Slack Connect – ready to replace email between businesses?

"It's a major leap forward in our mission to transform business communication." TechHQ talks to Slack's VP product, enterprise.
25 June 2020
  • The ubiquitous collaboration tool is moving beyond internal communications with Slack Connect
  • The new platform could replace email what Slack hopes to be “the future of business communications”
  • TechHQ talked to the firm’s VP product, enterprise, Ilan Frank 

More than four years in the making, Slack’s new channel-based communications tool — Slack Connect — has come to life, with aims to serve “the future of business communication.”

“The introduction of Slack Connect marks a major leap forward in our mission to transform business communication and make people’s working lives simpler, more pleasant and more productive,” said Slack CEO, Stewart Butterfield.

In simple terms, Slack Connect allows different organizations to come together in a single Slack channel, with aims to replace messy email chains.

A new form of communication 

Founded in 2009 as an internal messaging tool, and reaching a peak of 12.5 million concurrent users in March this year, Slack is now synonymous with internal collaboration and messaging, with organizations using it as a communal social space, be it for scheduling meetings, sharing proposals, or exchanging GIFs. Users now comprise anything from national law firms to ‘three-person dental practices in the North of England’, to paraphrase Butterfield during the launch announcement. 

Slack Connect is a significant new direction, aiming to bring the core concept of the app beyond the walls of a single organization, to essentially replace email as a go-to means of project collaboration with external partners. 

“Companies that use Slack have understood that the value of it far surpasses email for internal collaboration. So, there is no fundamental reason why we can’t do the same for external collaboration,” Slack’s VP product, enterprise, Ilan Frank, told TechHQ.

Slack thinks businesses could now be ready to depart with email as the main means of business communications. Email lacks “real time”, said Frank, “lacks security, with social engineering one of the most prevalent ways of hacking into an organization”, and is “really not a platform for anything beyond basic communication.”

Security inside out

The most obvious concern about using Slack to communicate with external stakeholders is how secure the tool is, and that’s been one of the core focuses of Slack Connect’s development, with extensive security features baked in to ensure users can “set the guardrails” and have peace of mind that they are actually talking to who they think they’re talking to, especially with the platform allowing up to 20 organizations to join a channel at the same time. 

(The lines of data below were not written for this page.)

(* ===== verification/ReconcileDb.v ===== *)
(** The transaction of a reconciliation. *)
From S2P Require Import Prelude Fault Backups Reconcile ReconcileApply ReconcileFacts ReconcilePlan ReconcileSteps ReconcileRun.

(** Ids are primary keys. *)
Definition db_ok (db : database) : Prop :=
  NoDup (map cr_id (db_rows db)) /\ forall i x, db_protections db !! i = Some x -> pr_backup x = i.

Definition made (k : ImportProtection) (state : string) : ProtectionRecord :=
  active_protection (im_profile k) (im_backup k) (im_key k) (im_sha256 k) state.
Definition open_state (state : string) : Prop := state = "not_started"%string \/ state = "succeeded"%string.

Lemma insert_spec db k db' : _insert_protection db k = inr db' ->
  db_rows db' = db_rows db /\ (exists st, open_state st /\ db_protections db' !! im_backup k = Some (made k st)) /\
  (forall i x, db_protections db !! i = Some x -> db_protections db' !! i = Some x) /\
  (forall i x, db_protections db' !! i = Some x -> db_protections db !! i = Some x \/ exists st, open_state st /\ im_backup k = i /\ x = made k st).
Proof.
  unfold _insert_protection. fold (made k "not_started"). fold (made k "succeeded"). destruct (db_protections db !! im_backup k) as [p|] eqn:Ep.
  - case_bool_decide as Hp; [|done]. intros [= <-]. split_and!; [done| |done|by left]. destruct Hp as [-> | ->]; eexists; (split; [|done]); [by left|by right].
  - destruct (insert_allowed _ _); [|done]. intros [= <-]. simpl. split_and!; [done|exists "not_started"%string; split; [by left|apply lookup_insert_eq]| |].
    + intros i x Hi. rewrite lookup_insert_ne; [done|]. intros <-. congruence.
    + intros i x Hi. destruct (decide (im_backup k = i)) as [<-|Hne]; [rewrite lookup_insert_eq in Hi; simplify_eq; right; exists "not_started"%string; by split_and!; [left| |]|].
      rewrite lookup_insert_ne in Hi by done. by left.
Qed.

Lemma inserts_spec l db db' : each _insert_protection l db = inr db' ->
  db_rows db' = db_rows db /\
  (forall i x, db_protections db !! i = Some x -> db_protections db' !! i = Some x) /\
  (forall k, k ∈ l -> exists st, open_state st /\ db_protections db' !! im_backup k = Some (made k st)) /\
  (forall i x, db_protections db' !! i = Some x -> db_protections db !! i = Some x \/ exists k st, k ∈ l /\ open_state st /\ im_backup k = i /\ x = made k st).
Proof.
  revert db. induction l as [|k l IH]; intros db; simpl.
  - intros [= <-]. split_and!; try done; [by intros k ?%elem_of_nil|by left].
  - destruct (_insert_protection db k) as [|db1] eqn:E1; [done|]. intros E. destruct (insert_spec _ _ _ E1) as (R1 & (st & S1 & S2) & M1 & B1).
    destruct (IH _ E) as (R2 & M2 & S3 & B2). split_and!; [congruence|auto| |].
    + intros j [->|Hj]%elem_of_cons; [exists st; auto|auto].
    + intros i x Hx. destruct (B2 i x Hx) as [Hx'|(j & st' & Hj & ?)]; [|right; exists j, st'; split; [by right|done]].
      destruct (B1 i x Hx') as [?|(st' & ? & ? & ?)]; [by left|right; exists k, st'; split_and!; [left|done|done|done]].
Qed.

(** *** Flags *)

Lemma key_unique {A B} (f : A -> B) l x y : NoDup (map f l) -> List.In x l -> List.In y l -> f x = f y -> x = y.
Proof.
  induction l as [|a l IH]; [done|]. simpl. intros [Hn Hnd]%NoDup_cons [->|Hx] [->|Hy] E; [done| | |by apply IH]; destruct Hn.
  - rewrite E. apply list_elem_of_In. by apply in_map.
  - rewrite <- E. apply list_elem_of_In. by apply in_map.
Qed.

Definition flagged (l : list ProtectedFlagCorrection) (r : CatalogRow) : CatalogRow := foldl (fun r c => set_flag c r) r l.

Lemma set_flag_fields c r : cr_id (set_flag c r) = cr_id r /\ cr_profile (set_flag c r) = cr_profile r /\
  cr_size (set_flag c r) = cr_size r /\ cr_verified (set_flag c r) = cr_verified r.
Proof. unfold set_flag. by case_match. Qed.

Lemma flagged_fields l r : cr_id (flagged l r) = cr_id r /\ cr_profile (flagged l r) = cr_profile r.
Proof.
  revert r. induction l as [|c l IH]; intros r; [done|]. cbn. fold (flagged l (set_flag c r)). destruct (IH (set_flag c r)) as [-> ->].
  destruct (set_flag_fields c r) as (? & ? & _). done.
Qed.

Lemma correct_spec c db db' : NoDup (map cr_id (db_rows db)) -> correct_flag db c = inr db' ->
  db_protections db' = db_protections db /\ db_rows db' = map (set_flag c) (db_rows db).
Proof.
  intros Hnd. unfold correct_flag. destruct (find_of (co_backup c) (co_profile c) db) as [r|] eqn:Ef; [|done].
  destruct (Bool.eqb (cr_protected r) (co_protected c)) eqn:Eb.
  - intros [= <-]. split; [done|]. apply eqb_prop in Eb. unfold find_of in Ef. apply find_some in Ef as [Hr Hm]. to_prop.
    rewrite <- (map_id (db_rows db)) at 1. apply map_ext_in. intros x Hx. unfold set_flag.
    destruct (String.eqb_spec (cr_id x) (co_backup c)) as [E1|]; [|done]. destruct (String.eqb_spec (cr_profile x) (co_profile c)); [|done]. simpl.
    assert (x = r) as ->. { eapply (key_unique cr_id); [exact Hnd|done|done|congruence]. }
    rewrite <- Eb. by destruct r.
  - destruct (cr_verified r); [|done]. by intros [= <-].
Qed.

Lemma corrections_spec l db db' : NoDup (map cr_id (db_rows db)) -> each correct_flag l db = inr db' ->
  db_protections db' = db_protections db /\ db_rows db' = map (flagged l) (db_rows db).
Proof.
  revert db. induction l as [|c l IH]; intros db Hnd; simpl.
  - intros [= <-]. split; [done|]. by rewrite map_id.
  - destruct (correct_flag db c) as [|db1] eqn:E1; [done|]. destruct (correct_spec _ _ _ Hnd E1) as [P1 R1]. intros E.
    destruct (IH db1) as [P2 R2]; [|done|].
    { rewrite R1, map_map. erewrite map_ext; [exact Hnd|]. intros r. apply set_flag_fields. }
    split; [congruence|]. rewrite R2, R1, map_map. done.
Qed.

(** A row whose corrections agree. *)
Lemma flagged_target l r t : (forall c, c ∈ l -> co_backup c = cr_id r -> co_profile c = cr_profile r -> co_protected c = t) ->
  (cr_protected r = t \/ exists c, c ∈ l /\ co_backup c = cr_id r /\ co_profile c = cr_profile r) -> cr_protected (flagged l r) = t.
Proof.
  revert r. induction l as [|c l IH]; intros r Hall Hex; [destruct Hex as [?|(c & ?%elem_of_nil & _)]; done|].
  cbn. fold (flagged l (set_flag c r)). destruct (set_flag_fields c r) as (F1 & F2 & _). apply IH.
  - rewrite F1, F2. intros c' Hc'. apply Hall. by right.
  - rewrite F1, F2. unfold set_flag. destruct (String.eqb_spec (cr_id r) (co_backup c)) as [E1|N1]; [destruct (String.eqb_spec (cr_profile r) (co_profile c)) as [E2|N2]|]; simpl.
    + left. apply Hall; [left|done|done].
    + destruct Hex as [?|(c' & [->|Hc']%elem_of_cons & ? & ?)]; [by left|congruence|right; eauto].
    + destruct Hex as [?|(c' & [->|Hc']%elem_of_cons & ? & ?)]; [by left|congruence|right; eauto].
Qed.

(** *** Closed rows *)

Lemma close_row_again p : close_row (close_row p) = close_row p.
Proof. done. Qed.

Definition closes {A} (id : A -> option string) (l : list A) (i : string) : bool := existsb (fun a => bool_decide (id a = Some i)) l.

Lemma closes_spec {A} (f : database -> A -> fexc + database) (id : A -> option string) l db db' :
  (forall db a db', f db a = inr db' -> match id a with
     | None => db' = db
     | Some i => exists p, db_protections db !! i = Some p /\ db' = Database (db_rows db) (<[i := close_row p]> (db_protections db)) end) ->
  each f l db = inr db' ->
  db_rows db' = db_rows db /\ forall i, db_protections db' !! i = if closes id l i then close_row <$> db_protections db !! i else db_protections db !! i.
Proof.
  intros Hf. revert db. induction l as [|a l IH]; intros db; simpl; [by intros [= <-]|].
  destruct (f db a) as [|db1] eqn:E1; [done|]. intros E. destruct (IH _ E) as [R1 P1]. apply Hf in E1. destruct (id a) as [j|].
  - destruct E1 as (p & Hp & ->). simpl in *. split; [done|]. intros i. rewrite P1. destruct (decide (j = i)) as [->|Hne].
    + rewrite lookup_insert_eq, Hp, (bool_decide_eq_true_2 (Some i = Some i)) by done. simpl. by case_match.
    + rewrite lookup_insert_ne by done. rewrite bool_decide_eq_false_2 by congruence. done.
  - subst db1. split; [done|]. intros i. by rewrite P1.
Qed.

Definition closed_candidate (c : PruneCandidate) : option string := if pc_orphan c then None else Some (pc_backup c).

Lemma close_protection_spec i ok m db db' : close_protection i ok m db = inr db' ->
  exists p, db_protections db !! i = Some p /\ db' = Database (db_rows db) (<[i := close_row p]> (db_protections db)).
Proof. unfold close_protection. destruct (db_protections db !! i) as [p|]; [|done]. destruct (ok p); [|done]. intros [= <-]. eauto. Qed.

Lemma closed_candidates_spec l db db' : each close_candidate l db = inr db' -> db_rows db' = db_rows db /\
  forall i, db_protections db' !! i = if closes closed_candidate l i then close_row <$> db_protections db !! i else db_protections db !! i.
Proof.
  apply closes_spec. intros db0 a db0'. unfold close_candidate, closed_candidate. destruct (pc_orphan a); [by intros [= <-]|]. apply close_protection_spec.
Qed.
Lemma pruned_rows_spec l db db' : each close_pruned l db = inr db' -> db_rows db' = db_rows db /\
  forall i, db_protections db' !! i = if closes (fun k => Some (pp_backup k)) l i then close_row <$> db_protections db !! i else db_protections db !! i.
Proof. apply closes_spec. intros db0 a db0'. apply close_protection_spec. Qed.

(** *** The whole transaction *)

Definition recorded (plan : ReconciliationPlan) : list ImportProtection := imports plan ++ map replacement_import (replacement_candidates plan).
Definition closing (plan : ReconciliationPlan) (i : string) : bool :=
  closes closed_candidate (prune_candidates plan) i || closes (fun k => Some (pp_backup k)) (pruned_protection_corrections plan) i.

Lemma transitions_spec plan db db' : NoDup (map cr_id (db_rows db)) -> _apply_catalog_transitions plan true true db = inr db' ->
  db_rows db' = map (flagged (protected_flag_corrections plan)) (db_rows db) /\
  exists db1, (forall i x, db_protections db !! i = Some x -> db_protections db1 !! i = Some x) /\
    (forall k, k ∈ recorded plan -> exists st, open_state st /\ db_protections db1 !! im_backup k = Some (made k st)) /\
    (forall i x, db_protections db1 !! i = Some x -> db_protections db !! i = Some x \/ exists k st, k ∈ recorded plan /\ open_state st /\ im_backup k = i /\ x = made k st) /\
    (forall i, db_protections db' !! i = if closing plan i then close_row <$> db_protections db1 !! i else db_protections db1 !! i).
Proof.
  intros Hnd. unfold _apply_catalog_transitions. destruct (each _insert_protection (imports plan) db) as [|d1] eqn:E1; [done|]. simpl.
  destruct (each correct_flag _ d1) as [|d2] eqn:E2; [done|]. simpl. destruct (each _insert_protection (map _ _) d2) as [|d3] eqn:E3; [done|]. simpl.
  destruct (each close_candidate _ d3) as [|d4] eqn:E4; [done|]. simpl. intros E5.
  destruct (inserts_spec _ _ _ E1) as (R1 & M1 & S1 & B1). destruct (corrections_spec _ _ _ ltac:(by rewrite R1) E2) as [P2 R2].
  destruct (inserts_spec _ _ _ E3) as (R3 & M3 & S3 & B3). destruct (closed_candidates_spec _ _ _ E4) as [R4 C4]. destruct (pruned_rows_spec _ _ _ E5) as [R5 C5].
  split; [congruence|]. exists d3. rewrite P2 in *. unfold recorded. split_and!.
  - auto.
  - intros k [Hk|Hk]%elem_of_app; [|by apply S3]. destruct (S1 k Hk) as (st & ? & ?). exists st. auto.
  - intros i x Hx. destruct (B3 i x Hx) as [Hx'|(k & st & ? & ?)]; [destruct (B1 i x Hx') as [?|(k & st & ? & ?)]; [by left|]|]; right; exists k, st; (split; [set_solver|done]).
  - intros i. rewrite C5, C4. unfold closing. destruct (closes closed_candidate _ i), (closes _ (pruned_protection_corrections plan) i); simpl; try done.
    by destruct (db_protections d3 !! i).
Qed.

“One of the things that we’re building right now, it’s a feature called verify organizations,” Frank said. The process includes identifying all organizations and ensuring there aren’t any bad actors inside the network. 

“We’re actually going to go through all the organizations, and we have 41,000 of them that already are participating right now in a shared channel –that will give assurance that when you work inside this network, you’re actually connecting to the real company. For example, when you connect to IBM, you know that you’re connecting to the real IBM.

“Other than the verified organizations, there’s also going to be ways to basically set the permissions on the other side, so that you can ensure that the people that connect to your information from the other side are just the people that you’ve invited into that channel.”

This is a feature missing from email, and Frank predicts “it will reduce things like phishing and social engineering.” Slack Connect also factors in information governance by design: “information governance is making sure that other organizations’ access to this information complies with your business rules or with your clients and regulatory needs.”

Slack connects all 

When asked how Slack Connect would be used in practice, Frank told TechHQ that across industries, this new form of communication is set to promote more efficient, productive collaboration which amount to more effective solutions. 

“We’ve already seen for the COVID-19 response, for example, different medical communities coming together to share what they’re learning, so that they can come up with a solution faster.” In the struggling education sector, “universities are coming together, and sharing best practices on how to do remote learning using Slack Connect.”

Frank also ran us through a scenario of how multinational food delivery platform Deliveroo has already put the tool to use: “Deliveroo has a very interesting integration, where restaurants can be connected to the food delivery company.

“When an order is available, it can come automatically into the channel, saying the order is ready for pickup. Deliveroo can notify drivers that the order is available for delivery or pickup, and the driver or the person that is running the order from Deliveroo can actually respond with an emoji. That notifies the restaurant that it’s been picked up, and it’s all right, and it’s on its way.

“So there are a lot of workflows that we see happening over Slack Connect either through emojis or through more complicated chatbots or applications.” Ultimately, communication will no longer fragmented or happening across various channels, as Slack Connect provides a unified communication space for businesses, partners, and clients to work together more effectively. 

There are a suite of possibilities that Slack Connect can bring to enterprises and communities today, as our preferred means of communications shift and collaboration and project delivery must become faster, especially given the recent and ongoing shift to remote working

“We’re getting into this golden era of customer support, and in relationship building with partners and customers that’s unlike anything that I’ve seen in my 20 years of collaboration and enterprise experience,” Frank said.